Exercise brief: The lines from the start of the records through the one containing "let size (ch" are to be transcribed exactly, and nothing else.

Dataset records:

(** ** The sizes of the planned chunks *)

(** Every planned chunk but the last spans [totalSize / concurrency] bytes
    and the last takes the remainder of the division on top; so every chunk
    asks for at least one byte exactly when [totalSize] is at least the
    number of chunks, and below that the chunks before the last are empty
    spans. *)
Theorem planned_chunk_sizes (totalSize : Z) :
  0 < totalSize <= Int64.max_signed ->
  let c := calculateConcurrency totalSize in
  let size (ch : Chunk) := End ch - Start ch + 1 in
  (forall (i : nat) ch,
     planChunks totalSize !! i = Some ch ->
     size ch = if decide (Z.of_nat i = c - 1)
               then totalSize / c + totalSize mod c
               else totalSize / c) /\
  ((forall (i : nat) ch, planChunks totalSize !! i = Some ch -> 1 <= size ch)
   <-> c <= totalSize).
Proof.
  intros [Hpos Hmax] c size.
  assert (Hc : c = 4 \/ c = 8) by apply calculateConcurrency_cases.
  assert (Hcn : (0 < Z.to_nat c)%nat) by lia.
  assert (Hlook : forall (i : nat) ch,
            planChunks totalSize !! i = Some ch ->
            (i < Z.to_nat c)%nat /\
            ch = {| Start := Z.of_nat i * (totalSize / c);
                    End := if decide (i = (Z.to_nat c - 1)%nat) then totalSize - 1
                           else Z.of_nat i * (totalSize / c) + totalSize / c - 1 |}).
  { intros i ch Hi. unfold planChunks in Hi. fold c in Hi.
    pose proof (lookup_lt_Some _ _ _ Hi) as Hlt.
    rewrite planChunksWith_length in Hlt. split; [done|].
    rewrite (planned_lookup (Z.to_nat c) totalSize Hcn Hpos Hmax i Hlt) in Hi.
    injection Hi as <-. by rewrite Z2Nat.id by lia. }
  pose proof (Z.div_mod totalSize c ltac:(lia)) as Hdm.
  pose proof (Z.mod_pos_bound totalSize c ltac:(lia)) as Hmod.
  assert (Hsizes : forall (i : nat) ch,
     planChunks totalSize !! i = Some ch ->
     size ch = if decide (Z.of_nat i = c - 1)
               then totalSize / c + totalSize mod c
               else totalSize / c).
  { intros i ch Hi. destruct (Hlook i ch Hi) as [Hlt ->]. subst size. simpl.
    destruct (decide (i = (Z.to_nat c - 1)%nat)) as [->|Hne].
    - rewrite decide_True by lia.
      replace (Z.of_nat (Z.to_nat c - 1)) with (c - 1) by lia. nia.
    - rewrite decide_False by lia. lia. }
  split; [exact Hsizes|]. split.
  - intros Hall.
    assert (Hfirst : exists ch, planChunks totalSize !! 0%nat = Some ch).
    { apply lookup_lt_is_Some_2. unfold planChunks.
      rewrite planChunksWith_length. lia. }
    destruct Hfirst as [ch Hch].
    pose proof (Hall _ _ Hch) as H1. rewrite (Hsizes _ _ Hch) in H1.
    rewrite decide_False in H1 by lia. nia.
  - intros Hge i ch Hi. rewrite (Hsizes i ch Hi).
    assert (1 <= totalSize / c) by (apply Z.div_le_lower_bound; lia).
    destruct (decide _); lia.
Qed.

Lemma planned_chunk_sizes_witness :
  map (fun ch => End ch - Start ch + 1) (planChunks 10) = [2; 2; 2; 4] /\
  forall (i : nat) ch, planChunks 10 !! i = Some ch -> 1 <= End ch - Start ch + 1.
Proof.
  split; [reflexivity|].
  apply (proj2 (planned_chunk_sizes 10 ltac:(unfold Int64.max_signed; lia))).
  vm_compute. discriminate.
Defined.

(** ** [getFilename] *)

Lemma lastElement_lacks s : lacks "/" (lastElement s) = true.
Proof.
  induction s as [|a s IH]; simpl; [done|].
  destruct (cut s "/") as [[b c]|] eqn:Hcut; [done|].
  apply cut_None_lacks in Hcut.
  destruct (Ascii.eqb a "/") eqn:Ha; simpl; [done|]. by rewrite Ha.
Qed.

Lemma stripTrailingSlashes_segment dir seg :
  seg <> "" -> lacks "/" seg = true ->
  stripTrailingSlashes (dir +:+ seg) = dir +:+ seg.
Proof.
  intros Hne Hseg.
  assert (Hs : forall s, s <> "" -> lacks "/" s = true ->
                         stripTrailingSlashes s = s).
  { induction s as [|a s IH]; intros Hs Hl; [done|]. simpl in *.
    apply andb_true_iff in Hl as [Ha Hl]. apply negb_true_iff in Ha.
    destruct s as [|b s]; [simpl; by rewrite Ha|].
    rewrite IH by done. done. }
  induction dir as [|a dir IH]; simpl; [by apply Hs|].
  rewrite IH. change (String a dir +:+ seg) with (String a (dir +:+ seg)).
  destruct (dir +:+ seg) eqn:E; [|done].
  exfalso. destruct dir; simpl in E; [by subst|done].
Qed.

Lemma lastElement_segment dir seg :
  lacks "/" seg = true ->
  lastElement (dir +:+ String "/" seg) = seg.
Proof.
  intros Hseg. induction dir as [|a dir IH]; simpl.
  - by rewrite (cut_lacks _ _ Hseg).
  - assert (Hcut : exists r, cut (dir +:+ String "/" seg) "/" = Some r).
    { clear IH. induction dir as [|b dir IHd]; simpl; [eauto|].
      destruct (Ascii.eqb b "/"); [eauto|].
      destruct IHd as [[x y] ->]. eauto. }
    destruct Hcut as [r ->]. exact IH.
Qed.

(** The output name taken from a URL is never empty and never has a path
    separator in it; a path that ends in a segment [seg] after a slash gives
    [seg], unless [seg] is the single dot [.]: that path, the empty path and
    the path [/] give [index.html]. *)
Theorem getFilename_segment (u : ParsedURL) :
  getFilename u <> "" /\
  lacks "/" (getFilename u) = true /\
  (forall dir seg,
     Path u = dir +:+ String "/" seg ->
     seg <> "" -> seg <> "." -> lacks "/" seg = true ->
     getFilename u = seg) /\
  (forall dir, Path u = dir +:+ "/." -> getFilename u = defaultOutputFilename) /\
  (Path u = "" \/ Path u = "/" -> getFilename u = defaultOutputFilename).
Proof.
  unfold getFilename, Base.
  assert (Hstrip : forall dir seg,
            seg <> "" -> lacks "/" seg = true ->
            stripTrailingSlashes (dir +:+ String "/" seg)
            = dir +:+ String "/" seg).
  { intros dir seg Hne Hseg.
    replace (dir +:+ String "/" seg) with ((dir +:+ "/") +:+ seg).
    - by apply stripTrailingSlashes_segment.
    - clear. induction dir as [|a dir IH]; [reflexivity|].
      change (String a ((dir +:+ "/") +:+ seg) = String a (dir +:+ String "/" seg)).
      by rewrite IH. }
  assert (Hnonempty : forall dir seg,
            String.eqb (dir +:+ String "/" seg) "" = false).
  { intros dir seg. apply String.eqb_neq. by destruct dir. }
  split; [|split; [|split; [|split]]].
  - destruct (String.eqb (Path u) "") eqn:E1; [done|].
    destruct (String.eqb (lastElement (stripTrailingSlashes (Path u))) "") eqn:E2;
      [done|].
    apply String.eqb_neq in E2.
    destruct (_ || _); [done|]. done.
  - destruct (String.eqb (Path u) "") eqn:E1; [done|].
    destruct (String.eqb (lastElement (stripTrailingSlashes (Path u))) "") eqn:E2;
      [done|].
    destruct (_ || _); [done|]. apply lastElement_lacks.
  - intros dir seg HPath Hne Hdot Hseg. rewrite HPath.
    rewrite Hnonempty, Hstrip, lastElement_segment by done.
    apply String.eqb_neq in Hne. rewrite Hne.
    apply String.eqb_neq in Hdot. rewrite Hdot. simpl.
    assert (Hslash : String.eqb seg "/" = false).
    { apply String.eqb_neq. intros ->. done. }
    by rewrite Hslash.
  - intros dir HPath. rewrite HPath.
    change (dir +:+ "/.") with (dir +:+ String "/" ".").
    by rewrite Hnonempty, Hstrip, lastElement_segment.
  - by intros [-> | ->].
Qed.

Lemma getFilename_segment_witness :
  getFilename {| UrlString := "http://example.com/a/b/file.zip";
                 Path := "/a/b/file.zip" |} = "file.zip".
Proof.
  refine (proj1 (proj2 (proj2 (getFilename_segment
            {| UrlString := "http://example.com/a/b/file.zip";
               Path := "/a/b/file.zip" |}))) "/a/b" "file.zip"
            eq_refl _ _ eq_refl); discriminate.
Defined.

(** ** What ends up in the files *)

Ltac zbool :=
  repeat match goal with
         | |- context [?a <=? ?b] => destruct (Z.leb_spec a b)
         | |- context [?a <? ?b] => destruct (Z.ltb_spec a b)
         end;
  simpl; try done; try lia.

Lemma storeBytes_lookup data : forall off (content : gmap Z byte) p,
  storeBytes off data content !! p
  = if (off <=? p) && (p <? off + Z.of_nat (length data))
    then data !! Z.to_nat (p - off) else content !! p.
Proof.
  induction data as [|b rest IH]; intros off content p; simpl storeBytes.
  - change (length (@nil byte)) with 0%nat. zbool.
  - rewrite IH. change (length (b :: rest)) with (S (length rest)).
    destruct (decide (p = off)) as [->|Hne].
    + rewrite lookup_insert_eq, Z.sub_diag. zbool.
    + rewrite lookup_insert_ne by done. zbool.
      replace (Z.to_nat (p - off)) with (S (Z.to_nat (p - (off + 1)))) by lia.
      done.
Qed.

Lemma holds_files st st' path content :
  files st' = files st -> holds st path content -> holds st' path content.
Proof. unfold holds, byteAt. by intros ->. Qed.

(** Appending by [Write] at the end of what the file holds. *)
Lemma File_Write_holds w fd data st content :
  Write_err w fd (Z.of_nat (length content)) data = None ->
  holds st fd content ->
  (File_Write w fd data (Z.of_nat (length content)) st).1 = None /\
  holds (File_Write w fd data (Z.of_nat (length content)) st).2 fd (content ++ data).
Proof.
  intros Hok [[old Hold] Hbytes]. unfold File_Write. rewrite Hok. simpl.
  split; [done|]. split.
  - simpl. rewrite lookup_alter_eq, Hold. by eexists.
  - intros p. specialize (Hbytes p). unfold byteAt in *. simpl.
    rewrite lookup_alter_eq. rewrite Hold in *. simpl in *.
    rewrite storeBytes_lookup, Hbytes, length_app.
    zbool.
    + rewrite lookup_app_r by lia. f_equal. lia.
    + rewrite lookup_app_l by lia. done.
Qed.

Lemma sequentialLoop_holds w fd verbose body : forall content downloaded st,
  (forall pos data, Write_err w fd pos data = None) ->
  holds st fd content ->
  let result :=
    sequentialLoop w fd verbose body (Z.of_nat (length content)) downloaded st in
  result.1 = sequentialError body /\
  holds result.2 fd (content ++ sequentialBytes body).
Proof.
  induction body as [|[data err] rest IH]; intros content downloaded st Hok Hholds;
    cbv zeta; simpl sequentialLoop.
  - simpl. by rewrite app_nil_r.
  - destruct (0 <? Z.of_nat (length data)) eqn:Hn.
    + destruct (File_Write_holds w fd data st content (Hok _ _) Hholds) as [Hr Hh].
      destruct (File_Write w fd data (Z.of_nat (length content)) st) as [r st1].
      simpl in Hr, Hh. subst r.
      assert (Hh' : holds (if verbose then log EvPrint st1 else st1) fd
                      (content ++ data)).
      { destruct verbose; [|done]. by eapply holds_files; [|exact Hh]. }
      replace (Z.of_nat (length content) + Z.of_nat (length data))
        with (Z.of_nat (length (content ++ data)))
        by (rewrite length_app; lia).
      destruct (IH (content ++ data)
                  (Int64.add downloaded (Z.of_nat (length data)))
                  _ Hok Hh') as [H1 H2].
      rewrite <- app_assoc in H2.
      destruct data as [|b data]; [done|]. by split.
    + assert (Hd : data = []).
      { apply Z.ltb_ge in Hn. destruct data; [done|simpl in Hn; lia]. }
      subst data. destruct err as [e|].
      * simpl. rewrite app_nil_r. by destruct e.
      * simpl. by apply IH.
Qed.

(** When no read brings data and an error together, the sequential loop
    stops where the body first reports an error or [io.EOF]. *)
Lemma sequential_errorsComeAlone body :
  errorsComeAlone body ->
  sequentialError body = bodyError body /\
  sequentialBytes body = delivered body.
Proof.
  induction 1 as [|[data err] rest Hhead _ IH]; [done|].
  destruct IH as [IH1 IH2]. simpl in Hhead.
  destruct err as [e|].
  - rewrite (Hhead ltac:(done)). simpl. by destruct e.
  - destruct data as [|b data]; simpl; by rewrite ?IH1, ?IH2.
Qed.

(** An error that comes with data at the last read of a body is not seen
    by the sequential loop. *)
Lemma sequential_error_with_data before data e :
  Forall (fun r : ReadResult => r.2 = None) before ->
  data <> [] ->
  sequentialError (before ++ [(data, Some e)]) = None /\
  sequentialBytes (before ++ [(data, Some e)])
  = delivered (before ++ [(data, Some e)]).
Proof.
  intros Hbefore Hdata.
  induction Hbefore as [|[d err] rest Hhead _ IH].
  - destruct data as [|b data]; [done|]. simpl. by rewrite app_nil_r.
  - simpl in Hhead. subst err. destruct IH as [IH1 IH2].
    destruct d as [|b d]; simpl; by rewrite ?IH1, ?IH2.
Qed.

(** The sequential path writes what it reads, and loses an error that
    comes with data.  When the server answers 200 and the file system takes
    every write, [sequentialDownload] leaves at the output path exactly the
    bytes of the reads it made, in order from offset 0 and nothing else,
    whatever the file held before.  It reads on after every read that
    brought data, because the result of [file.Write] has replaced the
    result of [Read], and stops at the first read that brings no data but an
    error or [io.EOF], returning that error unless it is [io.EOF]; the
    partial file stays.  So for a body that never brings data and an error
    in one read the file holds what the body delivered and the result is
    the body's read error; and an error that the last read brings together
    with data is not returned at all. *)
Theorem sequentialDownload_content
    (w : World) (parsedURL : ParsedURL) (filename headers : string)
    (verbose : bool) (st : State) (resp : Response) :
  NewRequest_err w "GET" (UrlString parsedURL) = None ->
  Do w (sequentialRequest parsedURL headers) = inr resp ->
  StatusCode resp = StatusOK ->
  Create_err w filename = None ->
  (forall pos data, Write_err w filename pos data = None) ->
  let result := sequentialDownload w parsedURL filename headers verbose st in
  (result.1 = sequentialError (Body resp) /\
   holds result.2 filename (sequentialBytes (Body resp))) /\
  (errorsComeAlone (Body resp) ->
   result.1 = bodyError (Body resp) /\
   holds result.2 filename (delivered (Body resp))) /\
  (forall before data e,
     Body resp = before ++ [(data, Some e)] ->
     Forall (fun r : ReadResult => r.2 = None) before ->
     data <> [] ->
     result.1 = None /\ holds result.2 filename (delivered (Body resp))).
Proof.
  intros HNew HDo Hstatus HCreate HWrite. cbv zeta.
  assert (Hmain :
    (sequentialDownload w parsedURL filename headers verbose st).1
      = sequentialError (Body resp) /\
    holds (sequentialDownload w parsedURL filename headers verbose st).2
      filename (sequentialBytes (Body resp))).
  { unfold sequentialDownload.
    rewrite HNew, HDo, Hstatus. simpl negb. cbv iota.
    unfold os_Create. rewrite HCreate.
    set (st1 := log _ (setFiles _ _)).
    assert (Hempty : holds st1 filename []).
    { split.
      - subst st1. simpl. rewrite lookup_insert_eq. by eexists.
      - intros p. subst st1. unfold byteAt. simpl.
        rewrite lookup_insert_eq. simpl.
        rewrite lookup_empty. by destruct (_ && _). }
    destruct (sequentialLoop_holds w filename verbose (Body resp) [] 0 st1
                HWrite Hempty) as [Hr Hh].
    change (Z.of_nat (length (@nil byte))) with 0 in Hr, Hh. simpl in Hr, Hh.
    destruct (sequentialLoop w filename verbose (Body resp) 0 0 st1) as [r st2].
    simpl in *. split; [done|]. by eapply holds_files; [|exact Hh]. }
  destruct Hmain as [Hr Hh]. split; [done|]. split.
  - intros Halone.
    destruct (sequential_errorsComeAlone _ Halone) as [He Hb].
    by rewrite <- He, <- Hb.
  - intros before data e Hbody Hbefore Hdata.
    destruct (sequential_error_with_data before data e Hbefore Hdata)
      as [He Hb].
    rewrite <- Hbody in He, Hb. by rewrite <- He, <- Hb.
Qed.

Expected output:
(** ** The sizes of the planned chunks *)

(** Every planned chunk but the last spans [totalSize / concurrency] bytes
    and the last takes the remainder of the division on top; so every chunk
    asks for at least one byte exactly when [totalSize] is at least the
    number of chunks, and below that the chunks before the last are empty
    spans. *)
Theorem planned_chunk_sizes (totalSize : Z) :
  0 < totalSize <= Int64.max_signed ->
  let c := calculateConcurrency totalSize in
  let size (ch : Chunk) := End ch - Start ch + 1 in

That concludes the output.